● **REQUIRED ACTION**: Copy word for word the lines from the start of the records through the line that contains "revert ts ws. induction vs1", both included.

● **RECORDS**:
____
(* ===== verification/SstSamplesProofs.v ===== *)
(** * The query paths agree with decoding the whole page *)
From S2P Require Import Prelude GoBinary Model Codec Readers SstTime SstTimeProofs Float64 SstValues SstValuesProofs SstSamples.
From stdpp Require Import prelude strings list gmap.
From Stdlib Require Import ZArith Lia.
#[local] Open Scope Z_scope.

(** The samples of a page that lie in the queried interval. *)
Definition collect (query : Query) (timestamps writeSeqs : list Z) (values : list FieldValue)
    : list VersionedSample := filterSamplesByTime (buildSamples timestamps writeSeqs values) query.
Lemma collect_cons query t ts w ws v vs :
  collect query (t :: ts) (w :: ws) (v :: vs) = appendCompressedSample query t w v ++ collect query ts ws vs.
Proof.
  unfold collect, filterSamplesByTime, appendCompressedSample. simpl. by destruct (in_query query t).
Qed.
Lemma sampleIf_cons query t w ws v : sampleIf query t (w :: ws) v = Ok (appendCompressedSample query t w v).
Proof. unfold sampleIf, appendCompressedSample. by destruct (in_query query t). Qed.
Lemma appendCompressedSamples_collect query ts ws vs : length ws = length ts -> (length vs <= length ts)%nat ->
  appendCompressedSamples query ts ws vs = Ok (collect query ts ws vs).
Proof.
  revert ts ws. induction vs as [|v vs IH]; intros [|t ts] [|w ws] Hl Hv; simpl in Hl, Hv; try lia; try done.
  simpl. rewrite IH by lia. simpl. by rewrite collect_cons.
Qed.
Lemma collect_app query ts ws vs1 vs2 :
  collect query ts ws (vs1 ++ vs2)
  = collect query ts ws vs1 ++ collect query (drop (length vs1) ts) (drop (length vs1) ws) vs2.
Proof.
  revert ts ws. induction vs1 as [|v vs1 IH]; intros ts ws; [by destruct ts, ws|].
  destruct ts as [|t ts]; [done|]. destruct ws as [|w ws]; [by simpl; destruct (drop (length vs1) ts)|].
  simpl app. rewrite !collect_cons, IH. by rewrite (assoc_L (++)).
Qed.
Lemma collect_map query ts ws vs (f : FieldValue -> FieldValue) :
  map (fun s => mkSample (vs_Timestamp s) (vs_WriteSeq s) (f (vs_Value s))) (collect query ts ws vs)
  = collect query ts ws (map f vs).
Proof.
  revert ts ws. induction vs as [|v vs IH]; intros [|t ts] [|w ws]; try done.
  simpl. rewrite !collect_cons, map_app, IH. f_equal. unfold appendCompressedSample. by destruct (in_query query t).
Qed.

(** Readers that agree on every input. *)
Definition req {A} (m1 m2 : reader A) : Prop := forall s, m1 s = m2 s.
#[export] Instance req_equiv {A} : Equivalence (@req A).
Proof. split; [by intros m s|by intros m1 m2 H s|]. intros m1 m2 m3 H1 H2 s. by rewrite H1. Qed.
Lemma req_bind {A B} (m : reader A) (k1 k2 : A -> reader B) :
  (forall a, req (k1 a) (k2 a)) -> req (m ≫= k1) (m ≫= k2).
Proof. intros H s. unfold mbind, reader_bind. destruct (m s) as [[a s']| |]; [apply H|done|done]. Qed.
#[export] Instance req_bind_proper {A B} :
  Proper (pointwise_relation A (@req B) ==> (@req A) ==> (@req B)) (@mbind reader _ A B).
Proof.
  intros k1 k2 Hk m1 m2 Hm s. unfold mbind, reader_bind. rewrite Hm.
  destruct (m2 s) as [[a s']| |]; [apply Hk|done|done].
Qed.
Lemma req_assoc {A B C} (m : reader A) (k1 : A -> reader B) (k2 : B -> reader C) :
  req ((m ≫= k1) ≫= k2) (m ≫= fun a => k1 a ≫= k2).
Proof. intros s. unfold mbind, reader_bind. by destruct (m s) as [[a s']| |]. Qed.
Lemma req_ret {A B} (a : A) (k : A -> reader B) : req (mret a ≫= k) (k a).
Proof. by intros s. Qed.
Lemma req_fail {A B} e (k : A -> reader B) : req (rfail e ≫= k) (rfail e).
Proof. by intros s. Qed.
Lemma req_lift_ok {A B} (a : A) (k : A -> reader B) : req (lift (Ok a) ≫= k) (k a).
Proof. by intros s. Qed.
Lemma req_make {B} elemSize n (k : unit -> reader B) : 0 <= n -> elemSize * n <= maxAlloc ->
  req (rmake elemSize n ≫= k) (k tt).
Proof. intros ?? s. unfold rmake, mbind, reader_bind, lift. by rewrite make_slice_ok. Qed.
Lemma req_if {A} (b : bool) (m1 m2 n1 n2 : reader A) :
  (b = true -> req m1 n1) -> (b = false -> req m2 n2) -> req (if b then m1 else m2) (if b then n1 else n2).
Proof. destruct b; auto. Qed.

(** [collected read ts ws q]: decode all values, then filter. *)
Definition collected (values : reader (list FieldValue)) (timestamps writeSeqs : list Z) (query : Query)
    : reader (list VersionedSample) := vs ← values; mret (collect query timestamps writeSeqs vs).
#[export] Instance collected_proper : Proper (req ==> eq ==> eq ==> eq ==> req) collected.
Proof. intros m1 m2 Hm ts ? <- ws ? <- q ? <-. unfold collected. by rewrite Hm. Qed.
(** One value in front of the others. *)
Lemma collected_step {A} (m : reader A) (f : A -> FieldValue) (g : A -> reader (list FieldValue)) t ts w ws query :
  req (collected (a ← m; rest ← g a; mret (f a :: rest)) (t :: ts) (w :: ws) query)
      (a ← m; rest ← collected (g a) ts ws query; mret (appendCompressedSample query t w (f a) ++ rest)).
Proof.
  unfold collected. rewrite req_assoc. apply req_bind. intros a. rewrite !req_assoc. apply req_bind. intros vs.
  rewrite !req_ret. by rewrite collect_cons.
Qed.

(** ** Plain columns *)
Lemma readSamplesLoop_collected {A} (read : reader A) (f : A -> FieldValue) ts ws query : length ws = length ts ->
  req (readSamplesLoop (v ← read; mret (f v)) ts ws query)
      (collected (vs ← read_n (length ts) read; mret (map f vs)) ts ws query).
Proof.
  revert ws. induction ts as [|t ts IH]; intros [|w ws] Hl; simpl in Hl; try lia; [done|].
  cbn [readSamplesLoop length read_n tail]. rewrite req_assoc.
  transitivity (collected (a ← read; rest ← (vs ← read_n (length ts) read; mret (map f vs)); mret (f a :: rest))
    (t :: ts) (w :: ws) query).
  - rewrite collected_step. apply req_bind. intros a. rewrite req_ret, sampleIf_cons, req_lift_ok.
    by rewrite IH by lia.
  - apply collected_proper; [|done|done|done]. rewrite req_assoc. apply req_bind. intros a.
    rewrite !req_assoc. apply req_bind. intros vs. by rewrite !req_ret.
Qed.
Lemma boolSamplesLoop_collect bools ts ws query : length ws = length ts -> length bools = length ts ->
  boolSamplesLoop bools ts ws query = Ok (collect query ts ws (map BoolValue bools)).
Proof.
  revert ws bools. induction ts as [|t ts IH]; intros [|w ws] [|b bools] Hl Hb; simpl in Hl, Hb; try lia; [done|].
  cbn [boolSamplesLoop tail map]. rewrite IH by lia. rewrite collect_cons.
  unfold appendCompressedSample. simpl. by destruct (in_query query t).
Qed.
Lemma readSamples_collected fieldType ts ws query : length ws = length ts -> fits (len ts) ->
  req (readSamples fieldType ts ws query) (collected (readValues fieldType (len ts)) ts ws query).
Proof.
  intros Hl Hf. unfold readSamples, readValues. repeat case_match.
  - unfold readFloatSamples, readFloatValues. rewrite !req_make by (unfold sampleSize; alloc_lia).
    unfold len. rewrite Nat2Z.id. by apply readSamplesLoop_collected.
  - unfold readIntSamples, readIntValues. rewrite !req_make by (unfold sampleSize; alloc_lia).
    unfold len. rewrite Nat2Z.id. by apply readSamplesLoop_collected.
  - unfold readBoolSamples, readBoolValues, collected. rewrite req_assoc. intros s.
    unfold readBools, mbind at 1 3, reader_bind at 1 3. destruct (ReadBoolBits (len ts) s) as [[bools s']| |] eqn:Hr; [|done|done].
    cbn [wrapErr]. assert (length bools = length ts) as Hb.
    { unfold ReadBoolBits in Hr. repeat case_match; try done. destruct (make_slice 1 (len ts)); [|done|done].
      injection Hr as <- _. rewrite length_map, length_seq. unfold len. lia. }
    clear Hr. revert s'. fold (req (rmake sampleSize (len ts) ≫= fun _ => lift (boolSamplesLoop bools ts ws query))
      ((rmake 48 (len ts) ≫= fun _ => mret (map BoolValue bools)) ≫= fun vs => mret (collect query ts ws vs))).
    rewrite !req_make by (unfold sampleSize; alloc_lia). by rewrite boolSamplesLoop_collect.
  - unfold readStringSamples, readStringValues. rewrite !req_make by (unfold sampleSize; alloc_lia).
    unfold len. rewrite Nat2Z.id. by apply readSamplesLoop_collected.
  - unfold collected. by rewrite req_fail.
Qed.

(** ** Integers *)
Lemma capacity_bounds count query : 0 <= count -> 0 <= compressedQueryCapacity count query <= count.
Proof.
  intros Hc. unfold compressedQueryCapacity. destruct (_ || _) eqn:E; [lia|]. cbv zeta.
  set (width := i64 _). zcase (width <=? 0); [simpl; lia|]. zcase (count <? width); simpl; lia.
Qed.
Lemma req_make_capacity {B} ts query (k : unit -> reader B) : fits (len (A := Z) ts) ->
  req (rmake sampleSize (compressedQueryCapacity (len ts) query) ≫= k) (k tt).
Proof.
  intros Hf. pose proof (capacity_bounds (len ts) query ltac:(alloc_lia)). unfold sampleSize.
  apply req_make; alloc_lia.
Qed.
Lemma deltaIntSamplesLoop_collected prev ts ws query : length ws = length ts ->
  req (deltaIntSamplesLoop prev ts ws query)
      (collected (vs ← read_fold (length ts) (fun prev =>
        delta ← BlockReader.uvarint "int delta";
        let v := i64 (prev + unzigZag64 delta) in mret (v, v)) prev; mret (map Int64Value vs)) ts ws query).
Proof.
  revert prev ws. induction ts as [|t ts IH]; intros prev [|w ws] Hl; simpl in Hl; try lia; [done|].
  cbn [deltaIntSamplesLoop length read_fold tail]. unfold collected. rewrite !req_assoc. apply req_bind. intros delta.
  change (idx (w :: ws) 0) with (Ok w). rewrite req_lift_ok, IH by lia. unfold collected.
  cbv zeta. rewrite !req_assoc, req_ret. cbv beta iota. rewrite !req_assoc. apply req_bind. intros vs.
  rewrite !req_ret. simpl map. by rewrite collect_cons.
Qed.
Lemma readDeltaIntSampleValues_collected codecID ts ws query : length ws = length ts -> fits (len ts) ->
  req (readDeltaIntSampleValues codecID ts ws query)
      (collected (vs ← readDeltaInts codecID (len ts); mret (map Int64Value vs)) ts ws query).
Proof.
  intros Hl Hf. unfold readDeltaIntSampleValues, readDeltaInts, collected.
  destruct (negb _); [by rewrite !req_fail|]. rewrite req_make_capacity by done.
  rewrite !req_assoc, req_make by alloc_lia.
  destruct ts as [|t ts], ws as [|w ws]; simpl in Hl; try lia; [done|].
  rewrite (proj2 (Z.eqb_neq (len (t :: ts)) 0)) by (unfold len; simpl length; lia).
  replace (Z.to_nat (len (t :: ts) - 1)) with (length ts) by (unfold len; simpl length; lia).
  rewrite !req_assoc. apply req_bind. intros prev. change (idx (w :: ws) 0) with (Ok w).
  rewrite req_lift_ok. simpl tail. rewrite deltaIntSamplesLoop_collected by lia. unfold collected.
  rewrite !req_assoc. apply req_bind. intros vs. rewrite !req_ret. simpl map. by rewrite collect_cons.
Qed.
____
● **ANSWER BELOW**:
(* ===== verification/SstSamplesProofs.v ===== *)
(** * The query paths agree with decoding the whole page *)
From S2P Require Import Prelude GoBinary Model Codec Readers SstTime SstTimeProofs Float64 SstValues SstValuesProofs SstSamples.
From stdpp Require Import prelude strings list gmap.
From Stdlib Require Import ZArith Lia.
#[local] Open Scope Z_scope.

(** The samples of a page that lie in the queried interval. *)
Definition collect (query : Query) (timestamps writeSeqs : list Z) (values : list FieldValue)
    : list VersionedSample := filterSamplesByTime (buildSamples timestamps writeSeqs values) query.
Lemma collect_cons query t ts w ws v vs :
  collect query (t :: ts) (w :: ws) (v :: vs) = appendCompressedSample query t w v ++ collect query ts ws vs.
Proof.
  unfold collect, filterSamplesByTime, appendCompressedSample. simpl. by destruct (in_query query t).
Qed.
Lemma sampleIf_cons query t w ws v : sampleIf query t (w :: ws) v = Ok (appendCompressedSample query t w v).
Proof. unfold sampleIf, appendCompressedSample. by destruct (in_query query t). Qed.
Lemma appendCompressedSamples_collect query ts ws vs : length ws = length ts -> (length vs <= length ts)%nat ->
  appendCompressedSamples query ts ws vs = Ok (collect query ts ws vs).
Proof.
  revert ts ws. induction vs as [|v vs IH]; intros [|t ts] [|w ws] Hl Hv; simpl in Hl, Hv; try lia; try done.
  simpl. rewrite IH by lia. simpl. by rewrite collect_cons.
Qed.
Lemma collect_app query ts ws vs1 vs2 :
  collect query ts ws (vs1 ++ vs2)
  = collect query ts ws vs1 ++ collect query (drop (length vs1) ts) (drop (length vs1) ws) vs2.
Proof.
  revert ts ws. induction vs1 as [|v vs1 IH]; intros ts ws; [by destruct ts, ws|].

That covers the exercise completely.